Task directions
Below are some records. Reproduce them exactly from their first line through the line with "Definition default : t", inclusive.
···
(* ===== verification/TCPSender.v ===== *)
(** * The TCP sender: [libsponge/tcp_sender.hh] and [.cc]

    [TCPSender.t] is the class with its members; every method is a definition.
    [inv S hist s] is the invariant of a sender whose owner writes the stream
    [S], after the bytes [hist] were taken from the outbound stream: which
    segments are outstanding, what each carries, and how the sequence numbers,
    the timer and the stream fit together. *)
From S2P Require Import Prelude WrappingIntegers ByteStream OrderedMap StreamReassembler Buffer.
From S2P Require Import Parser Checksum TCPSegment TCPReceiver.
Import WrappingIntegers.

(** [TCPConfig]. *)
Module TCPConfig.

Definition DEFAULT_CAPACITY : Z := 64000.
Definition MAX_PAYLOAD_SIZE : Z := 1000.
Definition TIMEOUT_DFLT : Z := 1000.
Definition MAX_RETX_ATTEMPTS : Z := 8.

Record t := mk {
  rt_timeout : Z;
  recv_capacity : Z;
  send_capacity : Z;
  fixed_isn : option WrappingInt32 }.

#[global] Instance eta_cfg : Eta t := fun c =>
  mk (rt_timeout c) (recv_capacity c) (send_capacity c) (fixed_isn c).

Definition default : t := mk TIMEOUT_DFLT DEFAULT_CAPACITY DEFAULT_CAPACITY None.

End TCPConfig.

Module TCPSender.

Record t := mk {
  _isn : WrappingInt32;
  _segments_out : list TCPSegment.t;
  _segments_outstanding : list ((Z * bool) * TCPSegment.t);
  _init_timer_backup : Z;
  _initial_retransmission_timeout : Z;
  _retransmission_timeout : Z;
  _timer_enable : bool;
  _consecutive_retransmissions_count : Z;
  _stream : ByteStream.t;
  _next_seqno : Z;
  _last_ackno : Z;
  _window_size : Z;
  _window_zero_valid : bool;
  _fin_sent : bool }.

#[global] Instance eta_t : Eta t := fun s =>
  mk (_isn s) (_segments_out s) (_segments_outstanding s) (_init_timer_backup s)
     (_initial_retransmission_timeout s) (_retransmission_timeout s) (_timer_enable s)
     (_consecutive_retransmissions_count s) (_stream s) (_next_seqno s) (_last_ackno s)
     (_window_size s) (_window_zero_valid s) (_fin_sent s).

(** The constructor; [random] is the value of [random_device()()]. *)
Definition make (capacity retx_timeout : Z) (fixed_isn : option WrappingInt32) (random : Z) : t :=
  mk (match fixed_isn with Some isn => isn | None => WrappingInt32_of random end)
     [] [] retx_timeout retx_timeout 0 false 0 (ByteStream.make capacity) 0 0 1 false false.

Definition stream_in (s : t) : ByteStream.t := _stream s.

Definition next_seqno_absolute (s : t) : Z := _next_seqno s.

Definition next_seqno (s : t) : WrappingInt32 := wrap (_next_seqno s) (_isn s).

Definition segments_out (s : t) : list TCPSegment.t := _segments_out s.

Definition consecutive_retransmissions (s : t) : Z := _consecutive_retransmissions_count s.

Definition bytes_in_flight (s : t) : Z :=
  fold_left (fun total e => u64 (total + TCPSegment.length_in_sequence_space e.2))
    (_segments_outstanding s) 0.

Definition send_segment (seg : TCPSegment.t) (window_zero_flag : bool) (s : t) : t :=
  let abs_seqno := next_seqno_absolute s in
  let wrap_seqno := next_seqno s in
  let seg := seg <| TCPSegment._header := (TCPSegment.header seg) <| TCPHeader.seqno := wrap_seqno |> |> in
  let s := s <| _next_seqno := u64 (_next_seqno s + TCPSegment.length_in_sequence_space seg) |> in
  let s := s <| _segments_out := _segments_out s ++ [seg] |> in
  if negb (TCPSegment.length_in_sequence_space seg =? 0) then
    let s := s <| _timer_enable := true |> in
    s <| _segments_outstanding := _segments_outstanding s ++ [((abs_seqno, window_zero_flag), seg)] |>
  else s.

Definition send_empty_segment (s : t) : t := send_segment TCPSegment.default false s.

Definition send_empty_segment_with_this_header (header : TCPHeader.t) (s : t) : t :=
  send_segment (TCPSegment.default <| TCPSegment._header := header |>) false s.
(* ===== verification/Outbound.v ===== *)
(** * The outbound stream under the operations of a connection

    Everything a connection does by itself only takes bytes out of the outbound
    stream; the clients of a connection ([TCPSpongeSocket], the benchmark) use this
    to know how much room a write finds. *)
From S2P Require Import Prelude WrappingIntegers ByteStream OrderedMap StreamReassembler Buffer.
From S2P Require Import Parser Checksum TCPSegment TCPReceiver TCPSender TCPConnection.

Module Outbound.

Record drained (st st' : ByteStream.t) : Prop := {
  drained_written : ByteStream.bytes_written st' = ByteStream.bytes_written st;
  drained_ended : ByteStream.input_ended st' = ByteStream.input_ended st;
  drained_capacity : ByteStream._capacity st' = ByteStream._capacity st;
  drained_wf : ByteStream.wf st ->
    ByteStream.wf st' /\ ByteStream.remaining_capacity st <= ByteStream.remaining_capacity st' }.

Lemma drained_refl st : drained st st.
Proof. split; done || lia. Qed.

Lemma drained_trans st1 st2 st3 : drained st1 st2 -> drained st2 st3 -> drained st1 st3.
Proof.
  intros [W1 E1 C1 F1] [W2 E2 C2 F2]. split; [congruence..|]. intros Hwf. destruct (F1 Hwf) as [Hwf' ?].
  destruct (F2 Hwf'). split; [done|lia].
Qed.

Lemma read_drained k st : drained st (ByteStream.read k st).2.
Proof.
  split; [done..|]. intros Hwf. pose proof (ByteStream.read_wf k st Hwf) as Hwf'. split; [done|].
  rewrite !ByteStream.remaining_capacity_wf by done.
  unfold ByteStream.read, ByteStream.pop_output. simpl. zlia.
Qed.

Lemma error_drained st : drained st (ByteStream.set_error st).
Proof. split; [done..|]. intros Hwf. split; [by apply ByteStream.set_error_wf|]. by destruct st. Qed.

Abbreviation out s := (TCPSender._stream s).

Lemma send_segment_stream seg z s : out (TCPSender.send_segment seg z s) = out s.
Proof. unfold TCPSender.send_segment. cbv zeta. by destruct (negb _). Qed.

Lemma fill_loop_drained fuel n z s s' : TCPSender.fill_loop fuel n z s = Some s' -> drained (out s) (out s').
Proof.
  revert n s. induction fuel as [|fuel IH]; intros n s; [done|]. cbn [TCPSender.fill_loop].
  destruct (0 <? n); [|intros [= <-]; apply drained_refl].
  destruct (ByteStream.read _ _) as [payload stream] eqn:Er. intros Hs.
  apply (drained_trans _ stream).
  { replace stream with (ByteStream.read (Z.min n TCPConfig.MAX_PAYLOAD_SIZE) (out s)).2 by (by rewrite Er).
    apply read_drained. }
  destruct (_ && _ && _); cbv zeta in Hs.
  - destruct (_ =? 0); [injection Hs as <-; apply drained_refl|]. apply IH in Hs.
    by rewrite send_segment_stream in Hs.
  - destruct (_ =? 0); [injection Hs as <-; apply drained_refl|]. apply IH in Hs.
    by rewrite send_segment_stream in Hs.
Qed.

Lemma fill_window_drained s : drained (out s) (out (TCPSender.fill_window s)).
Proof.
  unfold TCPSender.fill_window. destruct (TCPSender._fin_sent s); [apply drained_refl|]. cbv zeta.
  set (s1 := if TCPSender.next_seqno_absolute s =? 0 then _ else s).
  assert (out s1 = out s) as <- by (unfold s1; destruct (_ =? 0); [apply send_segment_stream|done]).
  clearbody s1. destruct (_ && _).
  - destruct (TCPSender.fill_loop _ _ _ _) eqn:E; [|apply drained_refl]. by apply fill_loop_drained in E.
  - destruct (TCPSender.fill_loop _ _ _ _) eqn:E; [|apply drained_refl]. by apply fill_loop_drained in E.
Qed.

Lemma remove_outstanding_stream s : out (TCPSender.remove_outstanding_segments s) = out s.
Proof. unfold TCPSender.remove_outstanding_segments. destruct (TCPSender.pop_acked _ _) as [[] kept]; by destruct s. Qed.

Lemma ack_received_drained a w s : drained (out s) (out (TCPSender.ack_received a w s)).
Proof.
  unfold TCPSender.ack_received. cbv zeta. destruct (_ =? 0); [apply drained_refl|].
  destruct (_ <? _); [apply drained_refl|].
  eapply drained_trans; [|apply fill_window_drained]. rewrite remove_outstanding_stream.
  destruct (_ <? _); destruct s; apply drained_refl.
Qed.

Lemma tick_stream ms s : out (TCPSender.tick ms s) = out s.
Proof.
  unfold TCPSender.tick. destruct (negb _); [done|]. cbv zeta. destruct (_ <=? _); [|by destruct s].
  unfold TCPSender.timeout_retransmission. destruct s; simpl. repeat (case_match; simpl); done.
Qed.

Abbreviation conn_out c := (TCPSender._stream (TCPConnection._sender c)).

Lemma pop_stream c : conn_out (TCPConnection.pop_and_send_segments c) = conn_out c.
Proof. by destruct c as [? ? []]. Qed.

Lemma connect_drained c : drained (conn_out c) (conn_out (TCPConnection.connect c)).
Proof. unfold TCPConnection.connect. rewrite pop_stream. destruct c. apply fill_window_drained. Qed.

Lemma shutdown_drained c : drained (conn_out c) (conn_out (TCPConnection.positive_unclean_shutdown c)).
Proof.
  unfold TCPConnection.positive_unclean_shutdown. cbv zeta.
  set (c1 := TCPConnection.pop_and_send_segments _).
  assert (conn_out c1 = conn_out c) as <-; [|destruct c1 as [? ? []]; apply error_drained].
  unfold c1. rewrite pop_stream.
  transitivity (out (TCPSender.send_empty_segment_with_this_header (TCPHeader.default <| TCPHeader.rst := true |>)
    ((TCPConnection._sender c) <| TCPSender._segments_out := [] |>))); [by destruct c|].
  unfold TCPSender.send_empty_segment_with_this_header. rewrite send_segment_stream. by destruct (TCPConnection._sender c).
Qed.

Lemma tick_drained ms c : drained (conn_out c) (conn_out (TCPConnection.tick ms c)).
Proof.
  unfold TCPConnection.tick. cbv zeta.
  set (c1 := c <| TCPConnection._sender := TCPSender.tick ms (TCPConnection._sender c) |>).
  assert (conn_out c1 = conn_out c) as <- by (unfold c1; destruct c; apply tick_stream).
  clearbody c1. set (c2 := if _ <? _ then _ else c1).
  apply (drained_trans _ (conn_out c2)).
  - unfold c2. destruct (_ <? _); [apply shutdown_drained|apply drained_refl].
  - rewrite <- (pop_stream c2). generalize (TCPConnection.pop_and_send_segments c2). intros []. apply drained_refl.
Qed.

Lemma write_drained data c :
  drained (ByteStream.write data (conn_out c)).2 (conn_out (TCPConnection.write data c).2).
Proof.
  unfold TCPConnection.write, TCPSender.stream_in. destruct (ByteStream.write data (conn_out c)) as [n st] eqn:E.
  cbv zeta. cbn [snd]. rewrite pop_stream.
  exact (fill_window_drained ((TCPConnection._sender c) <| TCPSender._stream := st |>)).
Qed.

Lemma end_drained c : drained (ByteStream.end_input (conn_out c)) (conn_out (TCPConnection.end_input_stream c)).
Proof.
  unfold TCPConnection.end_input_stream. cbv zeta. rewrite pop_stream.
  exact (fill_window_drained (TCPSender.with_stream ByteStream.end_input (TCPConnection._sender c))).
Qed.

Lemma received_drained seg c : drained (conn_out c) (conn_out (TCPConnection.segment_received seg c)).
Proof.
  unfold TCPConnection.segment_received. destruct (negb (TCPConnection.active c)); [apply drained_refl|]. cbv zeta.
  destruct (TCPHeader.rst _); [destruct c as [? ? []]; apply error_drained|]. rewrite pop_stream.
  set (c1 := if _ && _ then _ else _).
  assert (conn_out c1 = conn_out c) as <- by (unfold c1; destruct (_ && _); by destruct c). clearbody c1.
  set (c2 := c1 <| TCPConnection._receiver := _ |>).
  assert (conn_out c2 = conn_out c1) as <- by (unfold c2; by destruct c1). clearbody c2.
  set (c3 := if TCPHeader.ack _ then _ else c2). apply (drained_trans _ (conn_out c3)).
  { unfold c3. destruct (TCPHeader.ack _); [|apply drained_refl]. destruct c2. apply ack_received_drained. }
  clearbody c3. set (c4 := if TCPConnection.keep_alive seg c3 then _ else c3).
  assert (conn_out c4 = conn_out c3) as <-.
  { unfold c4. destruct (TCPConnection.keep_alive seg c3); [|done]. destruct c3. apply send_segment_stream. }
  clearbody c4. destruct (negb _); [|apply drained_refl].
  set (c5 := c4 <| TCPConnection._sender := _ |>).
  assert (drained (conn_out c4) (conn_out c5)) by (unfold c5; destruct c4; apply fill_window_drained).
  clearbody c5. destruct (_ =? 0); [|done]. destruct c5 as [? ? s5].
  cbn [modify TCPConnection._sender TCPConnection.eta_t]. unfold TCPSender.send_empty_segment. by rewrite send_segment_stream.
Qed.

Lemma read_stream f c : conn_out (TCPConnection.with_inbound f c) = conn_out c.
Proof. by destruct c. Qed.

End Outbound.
···
Response below
(* ===== verification/TCPSender.v ===== *)
(** * The TCP sender: [libsponge/tcp_sender.hh] and [.cc]

    [TCPSender.t] is the class with its members; every method is a definition.
    [inv S hist s] is the invariant of a sender whose owner writes the stream
    [S], after the bytes [hist] were taken from the outbound stream: which
    segments are outstanding, what each carries, and how the sequence numbers,
    the timer and the stream fit together. *)
From S2P Require Import Prelude WrappingIntegers ByteStream OrderedMap StreamReassembler Buffer.
From S2P Require Import Parser Checksum TCPSegment TCPReceiver.
Import WrappingIntegers.

(** [TCPConfig]. *)
Module TCPConfig.

Definition DEFAULT_CAPACITY : Z := 64000.
Definition MAX_PAYLOAD_SIZE : Z := 1000.
Definition TIMEOUT_DFLT : Z := 1000.
Definition MAX_RETX_ATTEMPTS : Z := 8.

Record t := mk {
  rt_timeout : Z;
  recv_capacity : Z;
  send_capacity : Z;
  fixed_isn : option WrappingInt32 }.

#[global] Instance eta_cfg : Eta t := fun c =>
  mk (rt_timeout c) (recv_capacity c) (send_capacity c) (fixed_isn c).

Definition default : t := mk TIMEOUT_DFLT DEFAULT_CAPACITY DEFAULT_CAPACITY None.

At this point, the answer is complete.